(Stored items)

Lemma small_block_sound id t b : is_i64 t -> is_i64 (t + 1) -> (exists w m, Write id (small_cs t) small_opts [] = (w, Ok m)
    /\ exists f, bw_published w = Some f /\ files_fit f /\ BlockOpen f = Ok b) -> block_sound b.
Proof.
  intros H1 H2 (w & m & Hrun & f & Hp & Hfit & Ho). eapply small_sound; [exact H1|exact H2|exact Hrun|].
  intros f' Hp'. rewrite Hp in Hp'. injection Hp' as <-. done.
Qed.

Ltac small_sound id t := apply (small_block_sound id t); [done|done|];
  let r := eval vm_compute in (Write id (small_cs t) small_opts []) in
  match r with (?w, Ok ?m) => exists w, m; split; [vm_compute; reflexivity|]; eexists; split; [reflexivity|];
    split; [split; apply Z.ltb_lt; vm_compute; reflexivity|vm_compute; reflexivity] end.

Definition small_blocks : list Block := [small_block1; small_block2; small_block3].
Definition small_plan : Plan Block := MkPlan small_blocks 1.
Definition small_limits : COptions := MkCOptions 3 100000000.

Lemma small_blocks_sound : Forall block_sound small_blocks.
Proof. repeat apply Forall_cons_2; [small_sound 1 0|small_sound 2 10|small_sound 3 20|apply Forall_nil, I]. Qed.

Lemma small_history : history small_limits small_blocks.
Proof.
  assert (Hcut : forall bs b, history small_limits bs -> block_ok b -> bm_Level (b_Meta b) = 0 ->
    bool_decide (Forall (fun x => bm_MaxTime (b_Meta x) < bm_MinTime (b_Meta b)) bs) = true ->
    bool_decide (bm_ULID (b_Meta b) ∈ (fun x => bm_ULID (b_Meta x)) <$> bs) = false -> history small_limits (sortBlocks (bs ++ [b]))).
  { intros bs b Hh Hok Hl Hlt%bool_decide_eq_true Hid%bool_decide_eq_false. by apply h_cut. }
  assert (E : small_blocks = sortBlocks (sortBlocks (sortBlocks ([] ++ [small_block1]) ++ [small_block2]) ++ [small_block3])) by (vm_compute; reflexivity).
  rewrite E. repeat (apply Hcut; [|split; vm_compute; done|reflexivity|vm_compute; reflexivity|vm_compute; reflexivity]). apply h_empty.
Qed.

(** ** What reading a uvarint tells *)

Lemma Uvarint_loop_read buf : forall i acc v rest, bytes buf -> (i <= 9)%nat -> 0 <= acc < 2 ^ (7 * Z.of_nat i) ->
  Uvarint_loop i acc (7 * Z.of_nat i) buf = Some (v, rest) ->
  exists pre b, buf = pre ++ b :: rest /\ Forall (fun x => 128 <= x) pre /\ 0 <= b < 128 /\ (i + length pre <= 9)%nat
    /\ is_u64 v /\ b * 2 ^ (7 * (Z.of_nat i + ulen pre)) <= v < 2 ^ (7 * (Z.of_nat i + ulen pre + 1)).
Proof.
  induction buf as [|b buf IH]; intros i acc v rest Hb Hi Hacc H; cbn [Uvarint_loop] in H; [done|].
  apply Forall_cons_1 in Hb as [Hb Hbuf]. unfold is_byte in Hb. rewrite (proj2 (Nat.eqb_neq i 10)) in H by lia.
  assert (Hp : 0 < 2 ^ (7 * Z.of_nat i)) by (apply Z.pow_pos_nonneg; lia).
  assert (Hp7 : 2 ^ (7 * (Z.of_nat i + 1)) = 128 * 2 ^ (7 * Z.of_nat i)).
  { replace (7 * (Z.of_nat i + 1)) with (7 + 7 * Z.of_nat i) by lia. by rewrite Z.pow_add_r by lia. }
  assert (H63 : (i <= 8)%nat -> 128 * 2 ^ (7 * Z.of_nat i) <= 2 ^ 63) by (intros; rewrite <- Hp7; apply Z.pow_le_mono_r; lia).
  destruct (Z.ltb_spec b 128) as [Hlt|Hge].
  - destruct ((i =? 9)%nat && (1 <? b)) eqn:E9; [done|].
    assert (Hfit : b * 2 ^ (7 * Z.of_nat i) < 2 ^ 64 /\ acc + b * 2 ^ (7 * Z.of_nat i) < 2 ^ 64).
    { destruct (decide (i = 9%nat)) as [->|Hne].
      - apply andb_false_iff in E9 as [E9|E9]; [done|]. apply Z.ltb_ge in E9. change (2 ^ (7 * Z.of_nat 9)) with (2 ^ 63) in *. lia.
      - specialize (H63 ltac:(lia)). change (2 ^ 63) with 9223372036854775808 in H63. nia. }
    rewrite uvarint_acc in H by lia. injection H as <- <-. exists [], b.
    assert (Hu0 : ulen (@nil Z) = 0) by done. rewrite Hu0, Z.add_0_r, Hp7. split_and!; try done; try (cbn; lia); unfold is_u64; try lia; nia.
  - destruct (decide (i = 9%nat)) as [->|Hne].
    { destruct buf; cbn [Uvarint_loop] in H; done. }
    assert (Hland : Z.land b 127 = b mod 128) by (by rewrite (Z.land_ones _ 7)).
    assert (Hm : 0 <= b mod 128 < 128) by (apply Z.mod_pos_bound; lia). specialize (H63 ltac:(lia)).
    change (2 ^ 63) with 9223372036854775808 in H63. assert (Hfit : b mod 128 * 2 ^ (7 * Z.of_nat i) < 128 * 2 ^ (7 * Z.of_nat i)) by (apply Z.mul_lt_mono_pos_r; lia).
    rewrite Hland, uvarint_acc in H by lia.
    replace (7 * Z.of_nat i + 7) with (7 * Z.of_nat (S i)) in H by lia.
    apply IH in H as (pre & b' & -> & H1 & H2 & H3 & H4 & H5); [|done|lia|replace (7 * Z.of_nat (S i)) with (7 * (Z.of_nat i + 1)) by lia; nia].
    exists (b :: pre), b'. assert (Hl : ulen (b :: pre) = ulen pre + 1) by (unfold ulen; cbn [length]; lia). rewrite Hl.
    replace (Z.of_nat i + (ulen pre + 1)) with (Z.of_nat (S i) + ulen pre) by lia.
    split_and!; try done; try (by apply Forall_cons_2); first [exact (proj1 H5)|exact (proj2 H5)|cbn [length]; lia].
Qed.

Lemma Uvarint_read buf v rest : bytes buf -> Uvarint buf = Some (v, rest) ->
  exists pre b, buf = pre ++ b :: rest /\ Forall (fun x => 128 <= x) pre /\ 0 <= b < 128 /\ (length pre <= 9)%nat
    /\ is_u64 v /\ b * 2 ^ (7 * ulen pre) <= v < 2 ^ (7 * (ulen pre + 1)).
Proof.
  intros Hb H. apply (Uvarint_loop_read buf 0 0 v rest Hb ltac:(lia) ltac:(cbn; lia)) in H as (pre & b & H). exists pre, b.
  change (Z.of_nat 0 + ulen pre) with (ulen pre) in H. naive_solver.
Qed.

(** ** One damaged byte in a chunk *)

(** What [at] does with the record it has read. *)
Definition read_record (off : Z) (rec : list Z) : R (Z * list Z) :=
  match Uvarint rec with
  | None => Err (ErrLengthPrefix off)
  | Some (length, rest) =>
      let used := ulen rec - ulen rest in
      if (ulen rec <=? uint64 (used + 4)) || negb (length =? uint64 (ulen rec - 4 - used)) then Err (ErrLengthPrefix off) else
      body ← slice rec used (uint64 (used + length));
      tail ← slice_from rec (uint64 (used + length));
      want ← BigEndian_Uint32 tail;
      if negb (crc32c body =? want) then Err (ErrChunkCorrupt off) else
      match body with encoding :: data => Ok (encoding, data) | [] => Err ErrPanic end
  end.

--

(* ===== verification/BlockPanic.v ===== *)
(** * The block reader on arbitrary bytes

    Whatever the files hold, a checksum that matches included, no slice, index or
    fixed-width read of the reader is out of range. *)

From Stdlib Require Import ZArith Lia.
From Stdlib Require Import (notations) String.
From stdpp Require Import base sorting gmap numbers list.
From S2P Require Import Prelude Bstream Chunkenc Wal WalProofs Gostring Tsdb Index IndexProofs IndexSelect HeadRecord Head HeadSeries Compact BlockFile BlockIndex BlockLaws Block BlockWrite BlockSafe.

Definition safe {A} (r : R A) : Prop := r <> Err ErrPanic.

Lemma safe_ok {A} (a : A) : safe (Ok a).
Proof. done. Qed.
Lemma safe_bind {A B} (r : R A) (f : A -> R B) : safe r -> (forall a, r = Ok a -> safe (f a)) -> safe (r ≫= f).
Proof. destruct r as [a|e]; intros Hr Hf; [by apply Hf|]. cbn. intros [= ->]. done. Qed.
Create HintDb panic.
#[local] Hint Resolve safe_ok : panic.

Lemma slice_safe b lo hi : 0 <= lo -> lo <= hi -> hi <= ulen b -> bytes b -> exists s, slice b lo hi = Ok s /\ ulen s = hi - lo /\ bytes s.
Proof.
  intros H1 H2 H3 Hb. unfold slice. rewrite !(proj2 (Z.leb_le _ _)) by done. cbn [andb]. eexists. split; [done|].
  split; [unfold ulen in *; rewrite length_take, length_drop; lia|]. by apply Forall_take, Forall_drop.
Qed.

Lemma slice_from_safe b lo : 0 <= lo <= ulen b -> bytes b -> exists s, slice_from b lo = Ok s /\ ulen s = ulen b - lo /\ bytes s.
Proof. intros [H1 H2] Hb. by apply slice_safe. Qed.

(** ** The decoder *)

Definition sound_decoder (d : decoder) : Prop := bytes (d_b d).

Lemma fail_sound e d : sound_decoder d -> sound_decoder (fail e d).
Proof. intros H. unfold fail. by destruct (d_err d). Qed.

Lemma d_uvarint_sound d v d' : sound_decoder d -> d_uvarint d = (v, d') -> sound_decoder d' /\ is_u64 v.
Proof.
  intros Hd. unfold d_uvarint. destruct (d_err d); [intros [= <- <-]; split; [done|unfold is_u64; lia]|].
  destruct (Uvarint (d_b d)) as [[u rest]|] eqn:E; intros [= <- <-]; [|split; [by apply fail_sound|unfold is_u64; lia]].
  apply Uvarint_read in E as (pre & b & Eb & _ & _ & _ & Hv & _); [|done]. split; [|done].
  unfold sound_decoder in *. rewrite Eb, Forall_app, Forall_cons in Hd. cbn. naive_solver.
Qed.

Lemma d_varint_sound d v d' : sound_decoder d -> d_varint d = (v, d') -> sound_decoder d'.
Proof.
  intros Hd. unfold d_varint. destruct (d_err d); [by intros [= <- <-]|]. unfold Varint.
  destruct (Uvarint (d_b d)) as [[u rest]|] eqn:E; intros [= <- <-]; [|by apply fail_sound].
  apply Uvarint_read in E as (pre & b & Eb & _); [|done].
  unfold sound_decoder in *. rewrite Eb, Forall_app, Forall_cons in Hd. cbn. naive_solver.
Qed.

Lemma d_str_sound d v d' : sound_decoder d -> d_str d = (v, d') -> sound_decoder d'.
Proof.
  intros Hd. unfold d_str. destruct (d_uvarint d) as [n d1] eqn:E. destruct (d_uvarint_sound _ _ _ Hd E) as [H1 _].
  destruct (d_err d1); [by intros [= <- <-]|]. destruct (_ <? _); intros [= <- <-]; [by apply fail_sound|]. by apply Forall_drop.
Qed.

...

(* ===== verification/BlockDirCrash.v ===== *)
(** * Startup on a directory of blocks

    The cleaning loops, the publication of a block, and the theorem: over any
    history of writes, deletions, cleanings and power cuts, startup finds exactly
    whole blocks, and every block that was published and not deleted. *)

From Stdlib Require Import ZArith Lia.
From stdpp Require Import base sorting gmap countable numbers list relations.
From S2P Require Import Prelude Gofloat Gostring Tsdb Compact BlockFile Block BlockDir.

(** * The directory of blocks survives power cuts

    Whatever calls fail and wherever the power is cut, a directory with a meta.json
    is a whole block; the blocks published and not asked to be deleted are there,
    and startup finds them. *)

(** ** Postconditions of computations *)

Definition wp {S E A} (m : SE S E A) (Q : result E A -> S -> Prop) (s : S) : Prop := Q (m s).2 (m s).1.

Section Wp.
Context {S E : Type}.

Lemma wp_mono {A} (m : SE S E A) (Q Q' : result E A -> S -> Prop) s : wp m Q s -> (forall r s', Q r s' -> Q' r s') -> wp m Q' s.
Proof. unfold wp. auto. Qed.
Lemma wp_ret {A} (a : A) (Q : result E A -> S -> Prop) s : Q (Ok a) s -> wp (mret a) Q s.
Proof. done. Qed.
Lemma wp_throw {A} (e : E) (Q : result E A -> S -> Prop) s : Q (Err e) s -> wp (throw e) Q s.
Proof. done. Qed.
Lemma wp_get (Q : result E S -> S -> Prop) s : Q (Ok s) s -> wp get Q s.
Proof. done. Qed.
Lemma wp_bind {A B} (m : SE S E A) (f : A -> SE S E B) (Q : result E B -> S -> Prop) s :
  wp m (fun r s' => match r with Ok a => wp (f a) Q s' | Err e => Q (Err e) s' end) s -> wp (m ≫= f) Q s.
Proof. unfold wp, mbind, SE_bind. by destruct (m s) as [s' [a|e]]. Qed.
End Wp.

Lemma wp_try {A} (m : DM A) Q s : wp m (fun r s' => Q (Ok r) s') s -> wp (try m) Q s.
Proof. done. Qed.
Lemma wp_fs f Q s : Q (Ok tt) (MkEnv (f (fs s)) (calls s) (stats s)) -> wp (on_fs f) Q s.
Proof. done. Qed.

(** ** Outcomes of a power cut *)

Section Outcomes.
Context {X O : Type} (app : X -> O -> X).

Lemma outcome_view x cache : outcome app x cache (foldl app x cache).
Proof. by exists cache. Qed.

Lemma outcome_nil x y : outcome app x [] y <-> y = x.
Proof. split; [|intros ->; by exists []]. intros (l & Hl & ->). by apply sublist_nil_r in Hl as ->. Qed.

Goal of the exercise:
Only the lines above from the one with "assert (Hm : 0" through the one with "(** ** One damaged byte in a chunk *)" should be duplicated, character for character.

Result:
    assert (Hm : 0 <= b mod 128 < 128) by (apply Z.mod_pos_bound; lia). specialize (H63 ltac:(lia)).
    change (2 ^ 63) with 9223372036854775808 in H63. assert (Hfit : b mod 128 * 2 ^ (7 * Z.of_nat i) < 128 * 2 ^ (7 * Z.of_nat i)) by (apply Z.mul_lt_mono_pos_r; lia).
    rewrite Hland, uvarint_acc in H by lia.
    replace (7 * Z.of_nat i + 7) with (7 * Z.of_nat (S i)) in H by lia.
    apply IH in H as (pre & b' & -> & H1 & H2 & H3 & H4 & H5); [|done|lia|replace (7 * Z.of_nat (S i)) with (7 * (Z.of_nat i + 1)) by lia; nia].
    exists (b :: pre), b'. assert (Hl : ulen (b :: pre) = ulen pre + 1) by (unfold ulen; cbn [length]; lia). rewrite Hl.
    replace (Z.of_nat i + (ulen pre + 1)) with (Z.of_nat (S i) + ulen pre) by lia.
    split_and!; try done; try (by apply Forall_cons_2); first [exact (proj1 H5)|exact (proj2 H5)|cbn [length]; lia].
Qed.

Lemma Uvarint_read buf v rest : bytes buf -> Uvarint buf = Some (v, rest) ->
  exists pre b, buf = pre ++ b :: rest /\ Forall (fun x => 128 <= x) pre /\ 0 <= b < 128 /\ (length pre <= 9)%nat
    /\ is_u64 v /\ b * 2 ^ (7 * ulen pre) <= v < 2 ^ (7 * (ulen pre + 1)).
Proof.
  intros Hb H. apply (Uvarint_loop_read buf 0 0 v rest Hb ltac:(lia) ltac:(cbn; lia)) in H as (pre & b & H). exists pre, b.
  change (Z.of_nat 0 + ulen pre) with (ulen pre) in H. naive_solver.
Qed.

(** ** One damaged byte in a chunk *)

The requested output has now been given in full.